The first one and @J.M.'s suggestion seem to be about equally fast; the second one seems to take about 5-10 times as long. Is there a reason to use Tr[] as opposed to Total[]? –  Isaac Feb 1 '12 at 21:45
    
@Isaac: He just wants it short, methinks (and it does work). I prefer using Total[] myself for purposes of readability (and since a matrix trace isn't what's being computed here)... likely it's the flooring of the logarithm that slows things down in the second snippet. –  J. M. Feb 1 '12 at 21:51
    
@Isaac I use Tr most often. It is very fast on packed arrays.

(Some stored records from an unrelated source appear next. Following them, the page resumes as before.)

(** * The supervisor of the LinkedIn content pipeline (agents/supervisor.py)

    A shallow embedding of [SupervisorAgent]: the four stage nodes, the
    finalizing node, the LangGraph chain that links them, [run_workflow],
    and the two reporting methods [get_workflow_status] and
    [get_results_summary] together with the agents' summarizers they call.

    Modelling conventions.
    - A Python [str] is a [string] whose characters are code points below
      256; [lower] and [strip] follow Python on that range.
    - A Python [dict] with string keys is an association list in insertion
      order, without duplicate keys.
    - The workflow state is the TypedDict [WorkflowState]; a key that is
      absent from the dictionary is a field holding [None].
    - Statements run in a monad over the store: the state dictionary, the
      log of the calls made to the agents, and the history of the values
      the state dictionary has taken.  An exception leaves the store as it
      was when the exception was raised, as in Python.
    - The four agents call remote services; the supervisor is embedded over
      an arbitrary [SupervisorAgent], whose stage methods either return a
      dictionary or raise.  [logger] calls are not modelled. *)

From Stdlib Require Import String Ascii List ZArith NArith Bool Lia.
From Stdlib Require Import DecimalString.
Import ListNotations.
Local Open Scope string_scope.
Local Open Scope list_scope.

(** ** Strings *)

Module PyStr.

(** [c.lower()] on a code point below 256: A-Z, and the Latin-1 capitals
    0xC0-0xDE except the multiplication sign 0xD7. *)
Definition lower_char (c : ascii) : ascii :=
  let n := N_of_ascii c in
  if ((65 <=? n) && (n <=? 90))%N then ascii_of_N (n + 32)
  else if ((192 <=? n) && (n <=? 222) && negb (n =? 215))%N then ascii_of_N (n + 32)
  else c.

Fixpoint lower (s : string) : string :=
  match s with
  | EmptyString => EmptyString
  | String c r => String (lower_char c) (lower r)
  end.

(** [c.isspace()] on a code point below 256. *)
Definition is_space (c : ascii) : bool :=
  let n := N_of_ascii c in
  (((9 <=? n) && (n <=? 13)) || ((28 <=? n) && (n <=? 32))
   || (n =? 133) || (n =? 160))%N.

Fixpoint lstrip (s : string) : string :=
  match s with
  | EmptyString => EmptyString
  | String c r => if is_space c then lstrip r else s
  end.

Fixpoint rstrip (s : string) : string :=
  match s with
  | EmptyString => EmptyString
  | String c r =>
      match rstrip r with
      | EmptyString => if is_space c then EmptyString else String c EmptyString
      | r' => String c r'
      end
  end.

(** [s.strip()] *)
Definition strip (s : string) : string := rstrip (lstrip s).

(** [needle in hay] *)
Fixpoint contains (needle hay : string) : bool :=
  String.prefix needle hay ||
  match hay with
  | EmptyString => false
  | String _ r => contains needle r
  end.

(** [sep.join(parts)] *)
Fixpoint join (sep : string) (parts : list string) : string :=
  match parts with
  | [] => ""
  | [p] => p
  | p :: rest => p ++ sep ++ join sep rest
  end.

(** [str(n)] for an [int] *)
Definition of_Z (z : Z) : string := NilZero.string_of_int (Z.to_int z).

End PyStr.

(** ** More methods of [str], used by the agents *)

Module PyText.

Definition newline : ascii := "010"%char.

(** [s.startswith(p)] *)
Definition startswith (s p : string) : bool := String.prefix p s.

(** [s.split(sep)] for a separator of one character. *)
Fixpoint split (sep : ascii) (s : string) : list string :=
  match s with
  | EmptyString => [EmptyString]
  | String c r =>
      if Ascii.eqb c sep then EmptyString :: split sep r
      else match split sep r with
           | h :: t => String c h :: t
           | [] => [String c EmptyString]
           end
  end.

(** [s.split()]: the maximal runs of characters that are not spaces. *)
Fixpoint words (s : string) : list string :=
  match s with
  | EmptyString => []
  | String c r =>
      if PyStr.is_space c then words r
      else match r with
           | EmptyString => [String c EmptyString]
           | String c' _ =>
               if PyStr.is_space c' then String c EmptyString :: words r
               else match words r with
                    | h :: t => String c h :: t
                    | [] => [String c EmptyString]
                    end
           end
  end.

(** [s[:n]] *)
Fixpoint take (n : nat) (s : string) : string :=
  match n, s with
  | S n', String c r => String c (take n' r)
  | _, _ => EmptyString
  end.

Fixpoint newlines (n : nat) : string :=
  match n with
  | O => EmptyString
  | S n' => String newline (newlines n')
  end.

(** What a maximal run of [n] newlines becomes under
    [re.sub(r'\n{3,}', '\n\n', s)]. *)
Definition squeezed (n : nat) : string :=
  if Nat.leb 3 n then newlines 2 else newlines n.

(** [re.sub(r'\n{3,}', '\n\n', s)], with [pending] newlines already read. *)
Fixpoint squeeze_from (pending : nat) (s : string) : string :=
  match s with
  | EmptyString => squeezed pending
  | String c r =>
      if Ascii.eqb c newline then squeeze_from (S pending) r
      else squeezed pending ++ String c (squeeze_from 0 r)
  end.

Definition squeeze_newlines (s : string) : string := squeeze_from 0 s.

End PyText.

(** ** Python values and dictionaries *)

#[local] Set Warnings "-register-all".

Inductive pyval : Type :=
| PNone
| PBool (b : bool)
| PInt (z : Z)
| PStr (s : string)
| PList (l : list pyval)
| PDict (d : list (string * pyval)).

Definition dict : Type := list (string * pyval).

Module Dict.

Section Generic.
Context {V : Type}.

(** [d.get(k)] *)
Fixpoint get (k : string) (d : list (string * V)) : option V :=
  match d with
  | [] => None
  | (k', v) :: r => if String.eqb k k' then Some v else get k r
  end.

(** [k in d] *)
Definition has (k : string) (d : list (string * V)) : bool :=
  match get k d with Some _ => true | None => false end.

(** [d[k] = v]: an existing key keeps its place, a new one goes last. *)
Fixpoint set (k : string) (v : V) (d : list (string * V)) : list (string * V) :=
  match d with
  | [] => [(k, v)]
  | (k', v') :: r => if String.eqb k k' then (k, v) :: r else (k', v') :: set k v r
  end.

Definition keys (d : list (string * V)) : list string := map fst d.

End Generic.

End Dict.

(** Truth value of an object, as [if x:] tests it. *)
Definition truthy (v : pyval) : bool :=
  match v with
  | PNone => false
  | PBool b => b
  | PInt z => negb (z =? 0)%Z
  | PStr s => negb (String.eqb s "")
  | PList l => match l with [] => false | _ => true end
  | PDict d => match d with [] => false | _ => true end
  end.

(** [v != "unknown"] and the like: only a [str] equals a [str]. *)
Definition eq_str (v : pyval) (s : string) : bool :=
  match v with PStr s' => String.eqb s' s | _ => false end.

Definition type_name (v : pyval) : string :=
  match v with
  | PNone => "NoneType"
  | PBool _ => "bool"
  | PInt _ => "int"
  | PStr _ => "str"
  | PList _ => "list"
  | PDict _ => "dict"
  end.

(** ** Exceptions and results *)

(** The subclasses of [Exception] that the embedded code can meet;
    [Exception] stands for any other one raised by an agent.  What
    [except Exception] does not catch (KeyboardInterrupt, SystemExit) is
    not modelled. *)
Inductive exn : Type :=
| KeyError (key : string)
| ValueError (msg : string)
| TypeError (msg : string)
| AttributeError (msg : string)
| GraphRecursionError (msg : string)
| Exception (msg : string).

Inductive res (A : Type) : Type :=
| Ok (a : A)
| Raise (e : exn).
Arguments Ok {A} a.
Arguments Raise {A} e.

(** What a stage method of an agent does when called. *)
Inductive outcome : Type :=
| Returned (d : dict)
| Raised (e : exn).

(** ** The workflow state *)

(** [class WorkflowState(TypedDict)]; [None] in a field: the key is absent. *)
Record WorkflowState : Type := mkState {
  tone_sample : option string;
  topic : option string;
  language : option string;
  tone_analysis : option dict;
  research_data : option dict;
  content_result : option dict;
  image_result : option dict;
  current_step : option string;
  completed_steps : option (list string);
  errors : option (list string);
  status : option string
}.

(** The dictionary [{}]. *)
Definition no_keys : WorkflowState :=
  mkState None None None None None None None None None None None.

Definition set_tone_analysis (v : dict) (s : WorkflowState) : WorkflowState :=
  mkState (tone_sample s) (topic s) (language s) (Some v) (research_data s)
          (content_result s) (image_result s) (current_step s)
          (completed_steps s) (errors s) (status s).

Definition set_research_data (v : dict) (s : WorkflowState) : WorkflowState :=
  mkState (tone_sample s) (topic s) (language s) (tone_analysis s) (Some v)
          (content_result s) (image_result s) (current_step s)
          (completed_steps s) (errors s) (status s).

Definition set_content_result (v : dict) (s : WorkflowState) : WorkflowState :=
  mkState (tone_sample s) (topic s) (language s) (tone_analysis s)
          (research_data s) (Some v) (image_result s) (current_step s)
          (completed_steps s) (errors s) (status s).

Definition set_image_result (v : dict) (s : WorkflowState) : WorkflowState :=
  mkState (tone_sample s) (topic s) (language s) (tone_analysis s)
          (research_data s) (content_result s) (Some v) (current_step s)
          (completed_steps s) (errors s) (status s).

Definition set_current_step (v : string) (s : WorkflowState) : WorkflowState :=
  mkState (tone_sample s) (topic s) (language s) (tone_analysis s)
          (research_data s) (content_result s) (image_result s) (Some v)
          (completed_steps s) (errors s) (status s).

Definition set_completed_steps (v : list string) (s : WorkflowState) : WorkflowState :=
  mkState (tone_sample s) (topic s) (language s) (tone_analysis s)
          (research_data s) (content_result s) (image_result s)
          (current_step s) (Some v) (errors s) (status s).

Definition set_errors (v : list string) (s : WorkflowState) : WorkflowState :=
  mkState (tone_sample s) (topic s) (language s) (tone_analysis s)
          (research_data s) (content_result s) (image_result s)
          (current_step s) (completed_steps s) (Some v) (status s).

Definition set_status (v : string) (s : WorkflowState) : WorkflowState :=
  mkState (tone_sample s) (topic s) (language s) (tone_analysis s)
          (research_data s) (content_result s) (image_result s)
          (current_step s) (completed_steps s) (errors s) (Some v).

(** [state.get(key, default)] *)
Definition get_or {A : Type} (field : option A) (default : A) : A :=
  match field with Some v => v | None => default end.

(** The two lists of a state, read as [state.get(key, [])]. *)
Definition completed_of (s : WorkflowState) : list string := get_or (completed_steps s) [].
Definition errors_of (s : WorkflowState) : list string := get_or (errors s) [].

(** The bounds on the two lists: at most four entries in all, and no stage
    name twice in [completed_steps]. *)
Definition within_bounds (s : WorkflowState) : Prop :=
  length (completed_of s) + length (errors_of s) <= 4 /\ NoDup (completed_of s).

(** ** The agents, as the supervisor sees them *)

Module ToneAnalysisAgent.
Record t : Type := { analyze_tone : string -> outcome }.
End ToneAnalysisAgent.

Module ResearchAgent.
Record t : Type := { research_topic : string -> outcome }.
End ResearchAgent.

Module ContentCreationAgent.
Record t : Type := { create_content : dict -> dict -> string -> outcome }.
End ContentCreationAgent.

Module ImageGenerationAgent.
Record t : Type := { generate_image : pyval -> string -> outcome }.
End ImageGenerationAgent.

(** The agents held by a [SupervisorAgent] ([__init__]). *)
Record SupervisorAgent : Type := {
  tone_agent : ToneAnalysisAgent.t;
  research_agent : ResearchAgent.t;
  content_agent : ContentCreationAgent.t;
  image_agent : ImageGenerationAgent.t
}.

(** One call from the supervisor to an agent: arguments and outcome. *)
Inductive call : Type :=
| ToneCall (sample : string) (r : outcome)
| ResearchCall (subject : string) (r : outcome)
| ContentCall (tone research : dict) (subject : string) (r : outcome)
| ImageCall (post_content : pyval) (subject : string) (r : outcome).

(** The four stages, in the order of the graph's edges. *)
Inductive stage : Type := Tone | Research | Content | Image.
(** ** What the properties are stated with *)

(** An id string names a post when it casts to the [_id] of a stored
    document. *)
Definition names (st : Store) (id : string) : Prop :=
  ∃ oid, castObjectId id = Some oid ∧ is_Some (st !! oid).

(** What a status or assignment update never touches. *)
Record Untouched (post post' : Post) : Prop := {
  same_title : title post' = title post;
  same_description : description post' = description post;
  same_category : category post' = category post;
  same_location : location post' = location post;
  same_author : author post' = author post;
  same_imageUrl : imageUrl post' = imageUrl post;
  same_videoUrl : videoUrl post' = videoUrl post;
  same_likes : likes post' = likes post;
  same_upvotes : upvotes post' = upvotes post;
  same_shares : shares post' = shares post;
  same_comments : comments post' = comments post;
  same_createdAt : createdAt post' = createdAt post
}.

(** The toggle of the spec, on the array that stands for the set: "if userId
    present in the respective set, remove it; else add it". *)
Definition toggled (u : string) (l : list string) : list string :=
  if bool_decide (u ∈ l) then filter (λ v, v ≠ u) l else l ++ [u].

(** What the two toggle handlers promise about the array they edit:
    [before] is the array found, [after] the array saved, [count] and
    [member] the two fields of the response, and [again] the array a second
    toggle by the same caller saves. *)
Record Flipped (u : string) (before after again : list string)
    (count : nat) (member : bool) : Prop := {
  flipped_self : u ∈ after ↔ u ∉ before;
  flipped_others : ∀ v, v ≠ u → v ∈ after ↔ v ∈ before;
  flipped_count : count = length after;
  flipped_member : member = bool_decide (u ∈ after);
  flipped_back : list_to_set again =@{gset string} list_to_set before;
  flipped_back_perm : NoDup before → again ≡ₚ before
}.

(** ** The router and the collections it reaches *)

Module Router.

(** A request the router of the Post resource dispatches, with what the
    middleware in front of the handler supplies and what the handler draws
    from its environment (the clock, the [_id] minted for a new post). *)
Inductive Request :=
| GetPosts (query : gmap string string)
| GetUserPosts (user : AuthUser)
| GetPost (id : string)
| CreatePost (now uploadedAt : Z) (newId : ObjectId) (user : AuthUser)
    (body : gmap string JsValue) (media : option Multer.Upload)
| UpdatePost (now : Z) (id : string) (user : AuthUser) (body : gmap string JsValue)
| AddComment (now : Z) (id : string) (user : AuthUser) (body : gmap string JsValue)
| ToggleLike (now : Z) (id : string) (user : AuthUser)
| ToggleUpvote (now : Z) (id : string) (user : AuthUser).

Also, I find both Tr and Total a little ambiguous, in that they are multipurpose functions; Plus @@ is clearer, but more characters and often slower. Each has its place. –  Mr.Wizard Feb 1 '12 at 21:55
    
BTW @Isaac: for completeness, you could also try the version using FixedPointList[] instead of NestWhileList[]: Total[Rest[FixedPointList[Quotient[#, 5] &, 12345, SameTest -> (#1 <= 1 &)]]]. –  J. M. Feb 1 '12 at 21:58

Perhaps

 StringCases[ToString[12345!], {Longest[x : "0" ..] ~~ EndOfString} :> 
  StringLength@x]

Or, with regular expressions,

 StringCases[ToString[12345!], RegularExpression["(0+)$"] :> StringLength["$1"]]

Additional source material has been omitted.